I hope this is not too much of an overload. You by no means have to do any of this (in this post at-least, I still think you should do the ones in my first post though :D). This is just a general run down,in detail mind you, of the steps I take to check my system with reason of believing I am infected.

Hi Valley,

To make sure your system was really good enough, i reference you to download HijackThis Tool to scan your system and then you can posting to: hijackthis.de

In there, you can see the analyze report displayed to define is there still others nasty application nested on your system

Hijack This! is for more advanced users and can cause more harm to your PC if you don’t know what you are doing. If you decide to try what Yanto Chiang advised you can always upload the Hijack This! log here for us to take a look at…As it is not advisable for you to change anything with Hijack This! if you don’t know what is good and what is bad.

Hijack This! may be of help to us in determining if you have other baddies hiding.If you download and run Hijack This! you can click “run and save a log” and upload it here so myself and others can help you with it’s findings.

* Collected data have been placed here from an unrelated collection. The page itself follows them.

(** Alice rates movie 3, which bob rated 5: two rows, mean 4.75. *)
Lemma api_movie_after_rate_run :
  let out := Run.post_rate Run.calm "3" "4.5" Site.catalog in
  exists body,
    api_movie 3 (snd out) = ApiMovie body /\
    json_movie_id body = 3 /\
    json_ratings_count body = Some (recomputed_count 3 (snd out)) /\
    1 <= recomputed_count 3 (snd out) /\
    (json_avg_rating body == recomputed_avg 3 (snd out))%Q /\
    (0 <= json_avg_rating body /\ json_avg_rating body <= 5)%Q.
Proof.
  apply (api_movie_after_rate int_literal float_literal Run.calm (Some 1)
           "3" (Some "4.5") 3 Site.catalog);
    [reflexivity|reflexivity|exact catalog_ratings_in_range
    |unfold movie_exists; simpl; tauto|reflexivity].
Defined.

Lemma fallback_shows_the_top_unrated_run :
  exists ms,
    recommendations int_literal Run.proc_down (Some 1) None Site.catalog =
    (Render "recommendations.html" (map (fallback_rec 1) ms), Site.catalog) /\
    (forall m m', In m ms -> In m' (Db.movies Site.catalog) ->
                  ~ In (Movie.movie_id m') (ratedMovieIds 1 Site.catalog) ->
                  ~ In m' ms -> by_avg_rating_desc m m' = true) /\
    ((length (filter (unseen (ratedMovieIds 1 Site.catalog))
                     (Db.movies Site.catalog)) <= Z.to_nat 20)%nat ->
     Permutation ms (filter (unseen (ratedMovieIds 1 Site.catalog))
                            (Db.movies Site.catalog))).
Proof.
  apply (fallback_shows_the_top_unrated int_literal Run.proc_down 1 None 20
           Site.catalog);
    [reflexivity|reflexivity|lia].
Defined.

Lemma site_users_unique : users_unique String.eqb (Db.users Site.catalog).
Proof. repeat constructor. Qed.

(** Carol registers while the procedure is down. *)
Lemma register_fallback_keeps_users_unique_run :
  let out :=
    register String.eqb Site.plain_hash POST (Some "carol")
             (Some "carol@example.org") (Some "pw") "salt" 9 Raised
             session_clear Site.catalog in
  users_unique String.eqb (Db.users (snd out)) /\
  fst (fst out) <> Crash "IntegrityError" /\
  map User.user_id (Db.users (snd out)) = [1; 2; 3].
Proof.
  pose proof (register_fallback_keeps_users_unique String.eqb Site.plain_hash
                POST (Some "carol") (Some "carol@example.org") (Some "pw")
                "salt" 9 session_clear Site.catalog site_users_unique)
    as (Hu & Hc & _).
  split; [exact Hu|]. split; [exact Hc|reflexivity].
Defined.

Lemma register_then_login_run :
  let reg :=
    register String.eqb Site.plain_hash POST (Some "carol")
             (Some "carol@example.org") (Some "pw") "salt" 9 Raised
             session_clear Site.catalog in
  let out :=
    login String.eqb Site.plain_check POST (Some "carol") (Some "pw") Raised
          session_clear (snd reg) in
  fst (fst reg) = RedirectTo "login" /\
  fst out = RedirectTo "home" /\
  identity (snd out) = (Some 3, Some "carol") /\
  user_exists 3 (snd reg).
Proof.
  apply (register_then_login String.eqb Site.plain_hash Site.plain_check
           String.eqb_refl (fun _ p => String.eqb_refl p)
           "carol" "carol@example.org" "pw" "salt" 9 session_clear
           session_clear Site.catalog);
    try discriminate; try reflexivity; simpl; lia.
Defined.

(** Bob logs in by email and rates movie 2. *)
Lemma login_then_rate_run :
  let li :=
    login String.eqb Site.plain_check POST (Some "bob@example.org")
          (Some "hash:b0b") Raised session_clear Site.catalog in
  let out :=
    rate int_literal float_literal Run.calm (session_user_id (snd li))
         (Some "2") (Some "3.5") Site.catalog in
  exists u r,
    find (named String.eqb "bob@example.org") (Db.users Site.catalog) = Some u
    /\ Site.plain_check (User.password_hash u) "hash:b0b" = true /\
    fst out = JsonOk /\
    getRating (User.user_id u) 2 (snd out) = Some r /\
    Rating.user_id r = User.user_id u /\ Rating.movie_id r = 2 /\
    Rating.rating r = 7 # 2.
Proof.
  apply (login_then_rate String.eqb Site.plain_check int_literal float_literal
           eq_refl eq_refl "bob@example.org" "hash:b0b" session_clear
           Site.catalog Run.calm "2" "3.5" 2 (7 # 2));
    [reflexivity|reflexivity|reflexivity|in_0_5
    |unfold movie_exists; simpl; tauto].
Defined.

(** ** Rows of the recommendation page *)

Lemma select_recommendations_in (uid : Z) (db : Db.t) (r : rec) :
  In r (select_recommendations uid db) ->
  rec_user_id r = uid /\
  exists m, In m (Db.movies db) /\ Movie.movie_id m = rec_movie_id r /\
            rec_title r = Movie.title m.
Proof.
  unfold select_recommendations, join_movies. rewrite in_map_iff.
  intros ([c m] & <- & H). apply in_order_by, filter_In in H.
  destruct H as [H Hu]. simpl in Hu. apply Z.eqb_eq in Hu.
  apply in_flat_map in H. destruct H as (c' & _ & H).
  apply in_map_iff in H. destruct H as (m' & [= <- <-] & Hm).
  apply filter_In in Hm. destruct Hm as [Hm _].
  simpl. split; [exact Hu|]. eauto.
Qed.

Section PageRows.
Variable py_int : string -> option Z.

(** X21. Every row [/recommendations] renders, in either branch,
    carries the id of the session user and the id and title of a
    [movies] row of the store the request leaves. *)
Theorem recommendations_rows_are_own_and_real (env : Env) (user : Z)
    (limit : option string) (db : Db.t) :
  let out := recommendations py_int env (Some user) limit db in
  Forall (fun r =>
            rec_user_id r = user /\
            exists m, In m (Db.movies (snd out)) /\
                      Movie.movie_id m = rec_movie_id r /\
                      rec_title r = Movie.title m)
         (rendered (fst out)).
Proof.
  unfold recommendations.
  destruct (match limit with None => Some 20 | Some s => py_int s end)
    as [n|]; [|simpl; auto].
  destruct (proc_fails env).
  - destruct (movies_fallback user n db) as [ms|] eqn:F; [|simpl; auto].
    simpl. apply Forall_forall. intros r Hr.
    apply in_map_iff in Hr. destruct Hr as (m & <- & Hm). simpl.
    split; [reflexivity|]. exists m.
    destruct (movies_fallback_unseen _ _ _ _ _ F Hm) as [Hin _]. auto.
  - cbv zeta. cbn [fst snd rendered]. apply Forall_forall. intros r Hr.
    now apply select_recommendations_in in Hr.
Qed.

End PageRows.
(* ===== verification/Prelude.v ===== *)
(** * The SentraZero agent: a verification development

    SentraZero is a Go agent that runs on a user's device.  It receives jobs from
    a control plane (pushed or polled), executes them (scans of datasets, native
    processing of chunks, merges of chunk files, inline plugin code in a sandbox)
    and reports their results.  This development models the parts of the Go code
    under [src/internal] and [src/cmd] that decide something, and proves that
    they do what they are for, or, where they do not, what they do instead.

    ** The parts, and the files that model them

    Jobs are polled by [internal/realtime]; leases, starts and completions go
    through [internal/backend] over [internal/httpclient].  A job is handed to the
    dispatcher ([internal/dispatcher]): [SubmitJobWithMeta] validates it, checks the
    deduplication store, claims its job id and execution step and puts it in a
    bounded queue.  A worker takes it, verifies its lease, records its start,
    runs [ExecuteJob], which routes the payload to a native handler or to the
    plugin executor ([cmd/agent/executor/v2], which runs code in the environments
    of [cmd/agent/runtime/v2]), and settles it with the backend.
    The native handlers process a chunk with a plugin, or merge the chunks of a
    data set; they read and write a storage backend ([internal/storage]).
    Merge jobs concatenate chunk files with checkpoints ([internal/dataset]).
    Plugins are installed, verified and run by [internal/plugin]; their processes
    run under a seccomp filter ([internal/sandbox]).

    - [Prelude] (this file): notations, Go's integer widths, strings, sorting,
      results, tactics; [GoFloat]: [float64]; [Json]: the decoding of payloads;
      [Path]: [path/filepath]; [Encoding]: base64, hexadecimal and other texts;
      [Regexp]: the regular expressions of [regexp] that the agent uses, with the
      language they stand for.
    - [Sanitize] models [internal/sanitize] (the masking of error texts) and
      [internal/models/failure.go].
    - [PluginVerify], [PluginInstall] and [PluginExecute] model
      [internal/plugin]: keys, signatures and checksums; downloads, installation,
      synchronization and updates; the choice of a runner.  [PluginSync] models
      the requests of [db_sync.go] and the configuration it reads for itself.
    - [JobDedup] models [internal/dispatcher/job_dedup.go]: the store record, its
      file, its one-slot snapshot channel, and every method.
    - [HttpClient] models [internal/httpclient/client.go]: requests with their
      headers, and the retry loop.
    - [Backend] models [internal/backend/execution_client.go]: how each answer of
      the control plane is read, and the batching of relay events.
      [BackendClient] models [client.go] and the requests of both clients: a
      [call] is what is sent and what is made of the outcome, [run_call] sends it.
    - [KeyFetcher] models [internal/plugin/key_fetcher.go].
    - [Auth] models [internal/auth]: token stores behind an interface
      ([StoreLaws], with instances for the keyring, the files and their
      combination), the identity file, and the registration of [main.go].
    - [Lifecycle] models [internal/config], [internal/startup],
      [internal/heartbeat] and the decisions and the drain of [main.go].
    - [Main] models the start in [main.go]: a phase for each part of it, composed
      of the operations of the other files.
    - [ExecutorV2] models [cmd/agent/executor/v2/executor.go].
    - [ExecuteJob] models [internal/dispatcher/execute.go]: validation, routing.
    - [WorkerPool] models [internal/dispatcher/worker_pool.go] and
      [internal/reporter/reporter.go].  [SubmitJobWithMeta] and [executeJobSafe]
      are cut into phases at their critical sections: one definition per atomic
      section, in the order of the code ([submit_phase], [exec_phase]).  The
      phases of one call in a row are the sequential functions.
    - [Dispatch] runs the same phases of many goroutines in any order: a state is
      the shared pool and the program counter of every submitter and worker, and
      [act] is one atomic step.
    - [Realtime] models [internal/realtime/supabase_realtime.go], the polling
      client that feeds [SubmitJobWithMeta], and [reconcile.go]; [Settings] its
      intervals from the environment, and the platform of the environments.
    - [Merge] and [MergeTree] model [internal/dataset/merge.go]; [Recovery] models
      [recovery.go] and [artifacts.go]; [MergeLock] models [lock.go] against a
      backend interface, with the in-memory backend and several agents that
      interleave on it ([lstep]: one atomic section of one agent).
    - [Storage] models [internal/storage]: the mounted store, the HTTP store, the
      configuration service.  [ObjectStore] is what a store promises to a client,
      as type classes ([ObjectStore], [RemoteStore]) with instances for the
      mounted store, for the HTTP store in front of a server that keeps its
      contract, and for a store in memory.
    - [Handler] holds what the native handlers share
      ([internal/dispatcher/handlers_unix.go], [job.go], [plugin_lookup.go]): a
      handler is a computation in the monad [M] on a [world] of disk, stores,
      plugins and reports.  [ChunkHandler] models [executeProcessChunk] and its
      byte range and file list variants, [Compound] the compound jobs and
      [MergeHandler] [executeMergeDataset].  [Pipeline] composes the first and
      the last against the interface of [ObjectStore].
    - [Csv] is the reader of [encoding/csv], with the grammar of the tables it
      reads; [Metadata] models the built-in scan and the metadata it extracts
      from a file, and [ScanHandler] the handlers of scan and ingest jobs.
    - [Runtimes] models [cmd/agent/runtime/v2/python.go] and [node.go] as
      computations on a runtime object and the disk.  [EnvPool] models the pool of
      environments of [manager.go], whose operations are cut at its critical
      sections, and [RuntimeManager] the executions in it, alone
      ([ExecuteWithMetrics]) and interleaved ([system_step]).
    - [Seccomp] models [internal/sandbox/seccomp_linux.go], with a BPF machine to
      run the filter the code assembles.  [Sandbox] models the rest of
      [internal/sandbox] for Linux: the configuration, the sandboxes behind the
      laws of [Sandboxed], the command as it is started and the re-execution of
      the agent.  [SandboxMac] models the profile of [sandboxer_darwin.go], with
      an instance of these laws, and [SandboxWindows] the job objects of
      [sandboxer_windows.go] as traces of calls.  [PluginRun] models
      [internal/plugin/sandbox.go] on any sandbox with these laws, and
      [DependencySync] the rest of [internal/plugin/init.go].
    - [JobSandbox] models [cmd/agent/sandbox/sandbox.go], the directory and the
      environment of a v2 execution; [SandboxInit] models [cmd/sandbox-init], as
      traces of calls.
    - [Bootstrap] models [internal/bootstrap/bootstrap.go] and the address of
      Redis in [main.go]; [Update] models [internal/update/agent.go].
    - [Observe] models [internal/obs] and the answers of [internal/healthcheck];
      [Sysinfo] models [internal/sysinfo]; [ChooseMode] models
      [internal/dispatcher/choose_mode.go].

    ** What is shown

    - Concurrency ([Dispatch]): mutual exclusion of jobs and execution steps in
      every reachable state, no leaked claim, and the limits of the dedup store
      (it stops a resubmission, but not two submissions that overlap).
    - Functional behaviour ([WorkerPool], [ExecuteJob], [ExecutorV2], [Backend],
      [HttpClient]): the result and effects of each operation on every branch,
      as an abstract specification ([verdict_of] and [ledger] for an execution,
      [submit_verdict] for a submission, [route_ok] for routing) that the
      detailed definitions refine.
    - Delivery ([Realtime]): which jobs of a poll reach the dispatcher, how far
      apart two submissions of one job are, and when the adaptive loop claims.
    - Data ([Merge], [MergeTree], [Recovery], [JobDedup]): without faults
      ([faultless]) the output of a merge is the concatenation of its chunks in
      index order, and the merge returns when the clock has advanced ([timed]) and
      panics otherwise; with such a clock a merge in stages gives the same output.
      A merge that was interrupted is resumed at a position, to the same output
      when positions and indices agree, and with chunks lost when they do not.
      Recovery states and artifacts are read back as written, a dedup store
      survives a restart, and cleanup removes what it should.
    - Merge locks ([MergeLock]): two agents never hold a lease of one data set at
      once.  This is shown of the in-memory backend from its operations, by an
      invariant over all interleavings; the ghost [renewed] records when a lease
      was granted or renewed last, and the clock advances with every step, since
      the identifier of a lock is made of the time.  A backend of its own has only
      to keep the contract [LockContract] for what is shown of a single manager.
    - Jobs from end to end ([Pipeline], [Compound], [MergeHandler], [Storage]):
      byte ranges that are processed in any order and merged give what the plugin
      computes on the whole source, the steps of a compound job are composed, a
      merge in a store writes the results in payload order and keeps the other
      objects, and a listing is read as the server wrote it.
    - Scans and ingestions ([Csv], [Metadata], [ScanHandler]): a table of the
      grammar is read back record by record; every member of a summary has the
      type of its name; what a scan of a source reports of all its objects, for
      any store, and of a first object that is a table; where staged objects
      go.  The estimate of the number of rows is the number of sampled rows.
    - The control plane ([BackendClient], [KeyFetcher]): for every call of the two
      clients, which answers give which value, what reaches it of a failing
      server; which keys are cached.
    - Privacy ([Sanitize]): what is left of addresses and paths in a text.
    - Life cycle ([Auth], [Lifecycle]): tokens and registrations are remembered;
      a start in an outage and a keyring that can only be read forget or confuse
      them; the number of workers; the three ways in which the drain ends, with
      any delay between its steps.
    - Environments ([Runtimes], [RuntimeManager]): what a run writes, starts and
      returns; no environment object is held by two executions however they
      interleave; two objects can share one directory all the same, and the bytes
      that the pool counts only grow.
    - Plugins in their sandbox ([Sandbox], [PluginRun]): what is started, with
      which input, limits and namespaces, with how much of its time after its
      dependencies were installed, and under which of the hardenings on which
      platform; what a run returns and what it leaves on the disk; the bounds of a
      control group for any limit that is asked for and any fault of its files;
      without user namespaces nothing of the confinement holds.
      [SandboxMac]: what a plugin may do under the profile; [SandboxWindows]: no
      plugin runs outside of its job.  [DependencySync]: [pip] runs at the start
      only for verified manifests, later for any.
    - The start ([Main]): it either succeeds with everything verified, or ends
      without a worker.
    - The program itself ([Update], [Bootstrap], [Observe], [Sysinfo]): versions
      are compared lexicographically, the program is replaced by a complete and
      verified download or left alone, a cached address of Redis is never given
      up, secrets that the log masks cannot be told apart, and the units of the
      graphics memory do not agree with the check of plugins.
    - Security ([Seccomp], [ExecuteJob], [PluginVerify], [PluginInstall]): the
      filter implements the allowlist, the target is never executed without the
      hardening, untrusted inline code never succeeds, a plugin is loaded exactly
      when manifest, checksum and signature are in order, and what an
      installation reports as installed is loaded exactly when it is trusted and
      has a checksum.
    - Behaviour that departs from what the code or its documentation means to do
      is proved as such (doomed merge jobs, leaked heartbeats, resizing that
      overshoots, retries that never happen, torn writes and gzip tails in a
      merge, a [Stop] that blocks, failed steps and lost results on a shared
      mount, updates that remove a working plugin, ignored settings).

    ** Conventions

    Go's [int] and [int64] are [Z], with [int64], [int32] and [uint8] wrapping
    where the code computes; strings are byte strings; a nil error is [None].
    Maps are [gmap] and [gset]; where the code ranges over a map or calls
    [sort.Slice], the order is a parameter.  Time, randomness, system calls,
    hashing, compression and the answers of the network are arguments: oracles
    over the history of events, or records of faults.  Logging is left out.

    ** Fuel and bounds

    [executeJobSafe] runs at most twelve phases ([exec_fuel]) and
    [SubmitJobWithMeta] at most nine ([submit_fuel]); the theorems that describe
    them state that they return, so the fuel is enough.  Loops over texts
    ([parse_listing], [glob]) have the length of the text as fuel, and each turn
    consumes a byte; the reader of tables has the number of lines, and a scan
    reads a hundred rows, as the code does.  The drain polls every two seconds
    at least; [drain_fuel] is a turn for each of them in the grace period and two
    more, and the theorem on the drain states that it ends, whatever the delays of
    its turns.  All other recursion is structural (over chunks, steps, retries,
    attempts, schedules).

    ** What is not modelled

    The decoders of spreadsheets, Parquet, PDF, archives, pictures and
    executables ([libraries], parameters), the MinIO client of [config.go], which
    nothing constructs, the Windows copies of handlers, the Redis client but for
    its marks of processed jobs (its calls pass on to the library), the package
    of limits in [internal/sandbox/limits*.go], which nothing calls, the probes of
    the system package, the background tickers of [main.go], the command-line
    client and the test programs.  Parents
    that [MkdirAll] creates above the output directory of a merge are not
    tracked, and checkpoint files are kept as the values they decode to. *)
From stdpp Require Export base tactics option list sorting gmap strings.
From stdpp Require Import pretty.
From Stdlib Require Export ZArith Lia.
From Stdlib Require Import Ascii.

P.S. In my experience when posting the Hijack This! log it took a great deal of time to get a response from the hijackthis.de website.

Hi Valley,

I agree with DarkLegend mentioned that if you are not able to know which one is the right or bad one in your system to fixed it.
Then you could post the result of hijackthis test, and then we could help you to suggest what is the right file need to fixed.